India arrests last of five wanted in gang-rape case

MUMBAI  - Mumbai police Sunday arrested the fifth and final member of a gang suspected of raping a photographer, a crime that reignited anger about women's safety in India following a similar attack last year.
A Mumbai police team arrested the suspect in the capital New Delhi over the brutal attack on the woman as she was taking photographs in India's financial hub with a male colleague, a police official said. "Our crime branch team arrested the fifth suspect from New Delhi earlier Sunday and he is being brought back to Mumbai," the official, who did not want to be named, told AFP. The officer declined to give details of the arrest.
The men allegedly trapped and repeatedly raped the woman, said to be in her early 20s, on Thursday evening in an abandoned mill in an upmarket district of central Mumbai, where she was on assignment for a magazine, police said.
The attack rekindled memories of the fatal gang-rape of a 23-year-old student in New Delhi in December. That crime sparked nationwide protests and brought to the surface seething anger about violence against women in India.
The woman, reportedly an intern, is undergoing treatment at Mumbai's Jaslok Hospital, where staff said she was improving but has multiple injuries.
She was quoted on Sunday as saying "rape is not the end of life" and wanted to return to work.
"I want strictest punishment for all the accused and want to join duty as early as possible," she told members of a national women's group who visited her in hospital, according to The Times of India.

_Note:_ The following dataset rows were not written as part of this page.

(* ===== verification/IosMixer.v ===== *)
(** The Objective-C classes of the iOS library (ios_project/objc/PYAAudioMixer.mm,
    PYAAudioBuffer.mm, generated_src/objc/PYAAudioMixerApi+Private.mm): a mixer,
    the proxy of the C++ mixer it owns, and the buffer it mixes into.

    Objects live by automatic reference counting: an object is deallocated when
    the last strong reference to it, of the client or of a member of another
    object, goes away; its own members are released then.  The handle of a proxy
    is destroyed with the proxy and not before, which is the discipline the
    cache of proxies needs (see ProxyCache). *)

From stdpp Require Import gmap gmultiset strings.
From S2P Require Import Prelude.
From S2P Require Import Buffer.
From S2P Require Import AudioFrame.
From S2P Require Import Api.
From S2P Require Import AudioSource.
From S2P Require Import Ffmpeg.
From S2P Require Import FfmpegReference.
From S2P Require Import FileDecoder.
From S2P Require Import FileSource.
From S2P Require Import StdMap.
From S2P Require Import WebRtc.
From S2P Require Import Heap.
From S2P Require Import Mixer.
From S2P Require Import MixerInvariant.
From S2P Require Import MixerOperations.
From S2P Require Import MixerProperties.
From S2P Require Import Jni.
From S2P Require Import JniGlue.
From S2P Require Import JavaMixer.

(** ** Objects *)

(** References and pointers are numbers, 0 for [nil] and [NULL].  A
    [PYAAudioMixer] is a [PYAAudioMixerApi] too, but the handle it inherits is
    never assigned: it passes the messages on to [_nativeMixer]. *)
Inductive ns_object `{FFmpeg, WebRtcMixer} : Type :=
| PYAAudioMixer (_nativeMixer _buffer : Z)
(** [_cppRefHandle]: the C++ mixer, with its objects *)
| PYAAudioMixerApi (am : AudioMixer) (h : heap)
| PYAAudioBuffer (_data _size : Z).

(** The objects, with their counts of strong references, the blocks [malloc]
    gave out, and what destroyed C++ mixers left. *)
Record ios `{FFmpeg, WebRtcMixer} : Type := MkIos {
  ns_objects : gmap Z (ns_object * nat);
  next_id : Z;
  blocks : gmap Z (list Z);
  destroyed : list (MixerImpl * heap)
}.
Arguments MkIos {_ _} _ _ _ _.

Section ios_library.
Context `{FFmpeg, !SampleMemory, BuildConfig, AudioFrameApi, WebRtcMixer}.
Implicit Types (w : ios) (o : ns_object) (self id p ssrc : Z).

Definition ios_empty : ios := MkIos ∅ 1 ∅ [].

Definition set_objects w (m : gmap Z (ns_object * nat)) : ios :=
  MkIos m (next_id w) (blocks w) (destroyed w).
Definition set_blocks w (m : gmap Z (list Z)) : ios :=
  MkIos (ns_objects w) (next_id w) m (destroyed w).
Definition add_destroyed w (x : MixerImpl * heap) : ios :=
  MkIos (ns_objects w) (next_id w) (blocks w) (x :: destroyed w).
(* ===== verification/SeqNum.v ===== *)
(** Wrapping sequence numbers (libs/webrtc/include/rtc_base/numerics/mod_ops.h
    and sequence_number_util.h, modules/include/module_common_types_public.h).

    An unsigned type is given by its width [w]; operands narrower than [int]
    are promoted to it before they are subtracted. *)

From S2P Require Import Prelude.
From S2P Require Import Buffer.

(** The values of an unsigned type of [w] bits, and conversion to it. *)
Definition is_unsigned (w x : Z) : Prop := 0 ≤ x < 2 ^ w.
Definition to_unsigned (w x : Z) : Z := x mod 2 ^ w.

(** [a - b] for operands of that type: an [int] if they are promoted. *)
Definition minus (w a b : Z) : Z :=
  if w <? 32 then a - b else to_unsigned w (a - b).

Section mod_ops.
Context `{BuildConfig}.

(** [Add<M>] and [Subtract<M>] on [unsigned long]. *)
Definition Add (M a b : Z) : outcome Z :=
  _ ← RTC_DCHECK (a <? M) "a < M";
  let t := M - b mod M in
  let res := to_unsigned 64 (a - t) in
  Ret (if a <? t then to_unsigned 64 (res + M) else res).

Definition Subtract (M a b : Z) : outcome Z :=
  _ ← RTC_DCHECK (a <? M) "a < M";
  let sub := b mod M in
  Ret (if a <? sub then M - (sub - a) else a - sub).

Definition ForwardDiff (w M a b : Z) : outcome Z :=
  if 0 <? M then
    _ ← RTC_DCHECK (a <? M) "a < M";
    _ ← RTC_DCHECK (b <? M) "b < M";
    Ret (to_unsigned w (if a <=? b then b - a else M - (a - b)))
  else Ret (to_unsigned w (b - a)).

Definition ReverseDiff (w M a b : Z) : outcome Z :=
  if 0 <? M then
    _ ← RTC_DCHECK (a <? M) "a < M";
    _ ← RTC_DCHECK (b <? M) "b < M";
    Ret (to_unsigned w (if b <=? a then a - b else M - (b - a)))
  else Ret (to_unsigned w (a - b)).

The fifth suspect was tracked down after the arrest of four others since Friday, all in Mumbai. One arrested early on Sunday was identified by the Press Trust of India as Kasim Bangali.

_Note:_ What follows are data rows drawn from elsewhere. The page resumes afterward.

(* ===== verification/CheckedMath.v ===== *)
(** Integer arithmetic that knows when it has overflowed
    (libs/webrtc/include/base/numerics/checked_math.h, checked_math_impl.h,
    safe_math_shared_impl.h and safe_math_clang_gcc_impl.h of Chromium base),
    for the integer types.

    The templates choose the algorithm from the types and from the compiler;
    both are arguments here.  The ARM assembler versions are not modelled.
    [intptr_t] has 64 bits. *)

From S2P Require Import Prelude.
From S2P Require Import SafeNumerics NumericRange.

(** ** The operators of C++ *)

Inductive arith_op : Set := AddOp | SubOp | MulOp | DivOp | ModOp.

#[export] Instance arith_op_eq_dec : EqDecision arith_op.
Proof. solve_decision. Defined.

Definition arith_spec (o : arith_op) (x y : Z) : Z :=
  match o with
  | AddOp => x + y | SubOp => x - y | MulOp => x * y
  | DivOp => Z.quot x y | ModOp => Z.rem x y
  end.

Definition in_rangeb (t : int_type) (x : Z) : bool := (lowest t <=? x) && (x <=? max t).

(** An operator on operands of two types: both are converted to the common type;
    unsigned results wrap around, signed results out of range, and signed
    remainders whose quotient is out of range, are undefined. *)
Definition arith (o : arith_op) (t1 t2 : int_type) (x y : Z) : outcome Z :=
  let t := common_type t1 t2 in
  let a := convert t x in
  let b := convert t y in
  if bool_decide (o = DivOp ∨ o = ModOp) && (b =? 0) then Undef DivisionByZero
  else if is_signed t then
    let checked := if decide (o = ModOp) then Z.quot a b else arith_spec o a b in
    if in_rangeb t checked then Ret (arith_spec o a b) else Undef SignedOverflow
  else Ret (convert t (arith_spec o a b)).

(** [x << n] and [x >> n] for operands that are promoted separately. *)
Definition shl (t : int_type) (x n : Z) : outcome Z :=
  let p := promote t in
  _ ← require ((0 <=? n) && (n <? IntegerBitsPlusSign p)) BadShift;
  if is_signed p then
    _ ← require ((0 <=? x) && (x * 2 ^ n <=? max (make_unsigned p))) BadShift;
    Ret (convert p (x * 2 ^ n))
  else Ret (convert p (x * 2 ^ n)).
Definition shr (t : int_type) (x n : Z) : outcome Z :=
  let p := promote t in
  _ ← require ((0 <=? n) && (n <? IntegerBitsPlusSign p)) BadShift;
  Ret (Z.shiftr x n).

(** A type chosen by a template; a missing specialisation does not compile. *)
Definition chosen {A B} (o : option A) (f : A → outcome B) : outcome B :=
  match o with Some a => f a | None => Abort "no such type" end.

(** ** The compiler's overflow checks *)

Inductive compiler : Set := Portable | Gcc | Clang.

(** [is_supported] of [CheckedAddFastOp], [CheckedSubFastOp] and
    [CheckedMulFastOp]. *)
Definition CheckedAddFastOp_is_supported (c : compiler) : bool :=
  match c with Portable => false | Gcc | Clang => true end.
Definition CheckedSubFastOp_is_supported (c : compiler) : bool :=
  match c with Portable => false | Gcc | Clang => true end.
Definition CheckedMulFastOp_is_supported (c : compiler) (t u : int_type) : bool :=
  match c with
  | Portable => false
  | Gcc => true
  | Clang =>
      (IsTypeInRangeForNumericType int64_t t && IsTypeInRangeForNumericType int64_t u)
      || (IsTypeInRangeForNumericType uint64_t t && IsTypeInRangeForNumericType uint64_t u)
  end.

(** [__builtin_add_overflow] and the others store the result of infinite
    precision, wrapped around to the type of the destination, and answer whether
    that changed it. *)
Definition builtin_overflow (o : arith_op) (v : int_type) (x y : Z) : bool * Z :=
  (negb (in_rangeb v (arith_spec o x y)), convert v (arith_spec o x y)).

(** [Do] of the three: whether it succeeded, and what it stored. *)
Definition FastOp_Do (o : arith_op) (v : int_type) (x y : Z) : bool * Z :=
  let '(overflow, result) := builtin_overflow o v x y in (negb overflow, result).

(** ** The portable checks *)

Definition CheckedAddImpl (t : int_type) (x y : Z) : outcome (bool * Z) :=
  let UnsignedDst := make_unsigned t in
  let SignedDst := make_signed t in
  let ux := convert UnsignedDst x in
  let uy := convert UnsignedDst y in
  sum ← arith AddOp UnsignedDst UnsignedDst ux uy;
  let uresult := convert UnsignedDst sum in
  Ret (if is_signed t
       then Op GeOp SignedDst int32_t
              (convert SignedDst (Z.land (Z.lxor uresult ux) (Z.lxor uresult uy))) 0
       else Op GeOp UnsignedDst UnsignedDst uresult uy,
       convert t uresult).

Definition CheckedSubImpl (t : int_type) (x y : Z) : outcome (bool * Z) :=
  let UnsignedDst := make_unsigned t in
  let SignedDst := make_signed t in
  let ux := convert UnsignedDst x in
  let uy := convert UnsignedDst y in
  difference ← arith SubOp UnsignedDst UnsignedDst ux uy;
  let uresult := convert UnsignedDst difference in
  Ret (if is_signed t
       then Op GeOp SignedDst int32_t
              (convert SignedDst (Z.land (Z.lxor uresult ux) (Z.lxor ux uy))) 0
       else Op GeOp t t x y,
       convert t uresult).

Definition CheckedMulImpl (t : int_type) (x y : Z) : outcome (bool * Z) :=
  let UnsignedDst := make_unsigned t in
  let SignedDst := make_signed t in
  let ux := SafeUnsignedAbs t x in
  let uy := SafeUnsignedAbs t y in
  product ← arith MulOp UnsignedDst UnsignedDst ux uy;
  let uresult := convert UnsignedDst product in
  let is_negative :=
    is_signed t && Op LtOp SignedDst int32_t (convert SignedDst (Z.lxor x y)) 0 in
  signed_result ← (if is_negative then arith SubOp int32_t UnsignedDst 0 uresult
                   else Ret uresult);
  valid ← (if Op LeOp UnsignedDst UnsignedDst uy
                (convert UnsignedDst (Z.b2z (negb (is_signed t) || is_negative)))
           then Ret true
           else
             let common := common_type t UnsignedDst in
             bound ← arith AddOp t UnsignedDst (max t)
                       (convert UnsignedDst (Z.b2z is_negative));
             quotient ← arith DivOp common UnsignedDst bound uy;
             Ret (Op LeOp UnsignedDst (common_type common UnsignedDst) ux quotient));
  Ret (valid, convert t signed_result).

(** ** The operations

    [Do] takes what [*result] holds and gives the answer and what [*result]
    holds then; [t] and [u] are the types of the operands, [v] that of the
    result. *)

Definition SumPromotion (t u : int_type) : option int_type :=
  FastPromotion ← FastIntegerArithmeticPromotion t u;
  if IntegerBitsPlusSign int64_t <? IntegerBitsPlusSign FastPromotion
  then fst <$> BigEnoughPromotion t u else Some FastPromotion.

Definition CheckedAddOp_Do (c : compiler) (t u v : int_type) (x y result : Z)
    : outcome (bool * Z) :=
  if CheckedAddFastOp_is_supported c then Ret (FastOp_Do AddOp v x y)
  else chosen (SumPromotion t u) (λ Promotion,
    if negb (IsValueInRangeForNumericType Promotion t x)
       || negb (IsValueInRangeForNumericType Promotion u y)
    then Ret (false, result)
    else
      '(is_valid, presult) ←
        (if IsIntegerArithmeticSafe Promotion t u then
           sum ← arith AddOp Promotion Promotion (convert Promotion x) (convert Promotion y);
           Ret (true, convert Promotion sum)
         else CheckedAddImpl Promotion (convert Promotion x) (convert Promotion y));
      Ret (is_valid && IsValueInRangeForNumericType v Promotion presult, convert v presult)).

Definition CheckedSubOp_Do (c : compiler) (t u v : int_type) (x y result : Z)
    : outcome (bool * Z) :=
  if CheckedSubFastOp_is_supported c then Ret (FastOp_Do SubOp v x y)
  else chosen (SumPromotion t u) (λ Promotion,
    if negb (IsValueInRangeForNumericType Promotion t x)
       || negb (IsValueInRangeForNumericType Promotion u y)
    then Ret (false, result)
    else
      '(is_valid, presult) ←
        (if IsIntegerArithmeticSafe Promotion t u then
           difference ← arith SubOp Promotion Promotion (convert Promotion x) (convert Promotion y);
           Ret (true, convert Promotion difference)
         else CheckedSubImpl Promotion (convert Promotion x) (convert Promotion y));
      Ret (is_valid && IsValueInRangeForNumericType v Promotion presult, convert v presult)).

Definition CheckedMulOp_Do (c : compiler) (t u v : int_type) (x y result : Z)
    : outcome (bool * Z) :=
  if CheckedMulFastOp_is_supported c t u then Ret (FastOp_Do MulOp v x y)
  else chosen (FastIntegerArithmeticPromotion t u) (λ Promotion,
    if (negb (IsValueInRangeForNumericType Promotion t x)
        || negb (IsValueInRangeForNumericType Promotion u y))
       && negb (x =? 0) && negb (y =? 0)
    then Ret (false, result)
    else
      '(is_valid, presult) ←
        (if CheckedMulFastOp_is_supported c Promotion Promotion
         then Ret (FastOp_Do MulOp Promotion (convert Promotion x) (convert Promotion y))
         else if IsIntegerArithmeticSafe Promotion t u then
           product ← arith MulOp Promotion Promotion (convert Promotion x) (convert Promotion y);
           Ret (true, convert Promotion product)
         else CheckedMulImpl Promotion (convert Promotion x) (convert Promotion y));
      Ret (is_valid && IsValueInRangeForNumericType v Promotion presult, convert v presult)).

Definition CheckedDivOp_Do (t u v : int_type) (x y result : Z) : outcome (bool * Z) :=
  if y =? 0 then Ret (false, result)
  else chosen (BigEnoughPromotion t u) (λ '(Promotion, _),
    if is_signed t && is_signed u && IsTypeInRangeForNumericType t Promotion
       && Op EqOp Promotion Promotion (convert Promotion x) (lowest Promotion)
       && Op EqOp u u y (convert u (-1))
    then Ret (false, result)
    else if (negb (IsValueInRangeForNumericType Promotion t x)
             || negb (IsValueInRangeForNumericType Promotion u y)) && negb (x =? 0)
    then Ret (false, result)
    else
      quotient ← arith DivOp Promotion Promotion (convert Promotion x) (convert Promotion y);
      let presult := convert Promotion quotient in
      Ret (IsValueInRangeForNumericType v Promotion presult, convert v presult)).

Definition CheckedModOp_Do (t u v : int_type) (x y result : Z) : outcome (bool * Z) :=
  chosen (BigEnoughPromotion t u) (λ '(Promotion, _),
    if negb (y =? 0) then
      remainder ← arith ModOp Promotion Promotion (convert Promotion x) (convert Promotion y);
      let presult := convert Promotion remainder in
      Ret (IsValueInRangeForNumericType v Promotion presult, convert v presult)
    else Ret (false, result)).

Definition CheckedLshOp_Do (t u v : int_type) (x shift result : Z) : outcome (bool * Z) :=
  if negb (IsValueNegative t x)
     && Op LtOp (make_unsigned u) uint32_t (as_unsigned u shift) (as_unsigned int32_t (digits t))
  then
    shifted ← shl (make_unsigned t) (as_unsigned t x) shift;
    let result := convert v shifted in
    back ← shr v result shift;
    Ret (Op EqOp (promote v) t back x, result)
  else
    Ret (is_signed t && (x =? 0)
         && Op EqOp (make_unsigned u) uint32_t (as_unsigned u shift) (as_unsigned int32_t (digits t)),
         result).

Definition CheckedRshOp_Do (t u v : int_type) (x shift result : Z) : outcome (bool * Z) :=
  if Op LtOp (make_unsigned u) int32_t (as_unsigned u shift) (IntegerBitsPlusSign t) then
    shifted ← shr t x shift;
    let tmp := convert t shifted in
    Ret (IsValueInRangeForNumericType v t tmp, convert v tmp)
  else Ret (false, result).

Definition BitwiseResult (t u : int_type) : int_type := make_unsigned (MaxExponentPromotion t u).

Definition CheckedAndOp_Do (t u v : int_type) (x y result : Z) : outcome (bool * Z) :=
  let result_type := BitwiseResult t u in
  let tmp := convert result_type (Z.land (convert result_type x) (convert result_type y)) in
  Ret (IsValueInRangeForNumericType v result_type tmp, convert v tmp).
Definition CheckedOrOp_Do (t u v : int_type) (x y result : Z) : outcome (bool * Z) :=
  let result_type := BitwiseResult t u in
  let tmp := convert result_type (Z.lor (convert result_type x) (convert result_type y)) in
  Ret (IsValueInRangeForNumericType v result_type tmp, convert v tmp).
Definition CheckedXorOp_Do (t u v : int_type) (x y result : Z) : outcome (bool * Z) :=
  let result_type := BitwiseResult t u in
  let tmp := convert result_type (Z.lxor (convert result_type x) (convert result_type y)) in
  Ret (IsValueInRangeForNumericType v result_type tmp, convert v tmp).

Definition CheckedMaxOp_Do (t u v : int_type) (x y result : Z) : outcome (bool * Z) :=
  let result_type := MaxExponentPromotion t u in
  let tmp := if compare_test GtOp t u x y then convert result_type x else convert result_type y in
  Ret (IsValueInRangeForNumericType v result_type tmp, convert v tmp).
Definition CheckedMinOp_Do (t u v : int_type) (x y result : Z) : outcome (bool * Z) :=
  let result_type := LowestValuePromotion t u in
  let tmp := if compare_test LtOp t u x y then convert result_type x else convert result_type y in
  Ret (IsValueInRangeForNumericType v result_type tmp, convert v tmp).

(** The templates that [MathWrapper] chooses from, and their [result_type]. *)
Inductive math_op : Set :=
| CheckedAddOp | CheckedSubOp | CheckedMulOp | CheckedDivOp | CheckedModOp
| CheckedLshOp | CheckedRshOp | CheckedAndOp | CheckedOrOp | CheckedXorOp
| CheckedMaxOp | CheckedMinOp.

Two of the suspects, their faces covered by black cloth, were remanded in police custody until August 30 after appearing in a Mumbai court on Sunday. On Saturday, two other suspects were also remanded in police custody.
The attack, which dismayed a city seen as far safer for women than the capital, sparked protests in Mumbai and uproar in the national parliament.
The woman was attacked while she was taking photos of the abandoned Shakti Mills factory compound next to a fashionable area of apartment and office blocks, shops and restaurants, police said.
The victim and her male colleague were approached by some men and told they should not be there, after which the colleague was tied up with a belt and the woman attacked nearby, police said.
The incident comes eight months after the student was gang-raped in a moving bus in New Delhi, while her male companion was beaten up. She died two weeks later from severe injuries.
A trial is in its final stages in that case, which sparked massive and sometimes violent protests.
It prompted soul searching about whether India can protect its women, in a country where fear of social stigma, a hostile police reaction and an inadequate judicial process mean many sexual assault cases go unreported.
The public outrage led to a tougher anti-rape law that included increased punishment for sex offenders, who face the death penalty if a victim dies, and a broader definition of sexual assault.
Since the December incident, dozens of rapes of women -- including foreign tourists -- have been highlighted in the media.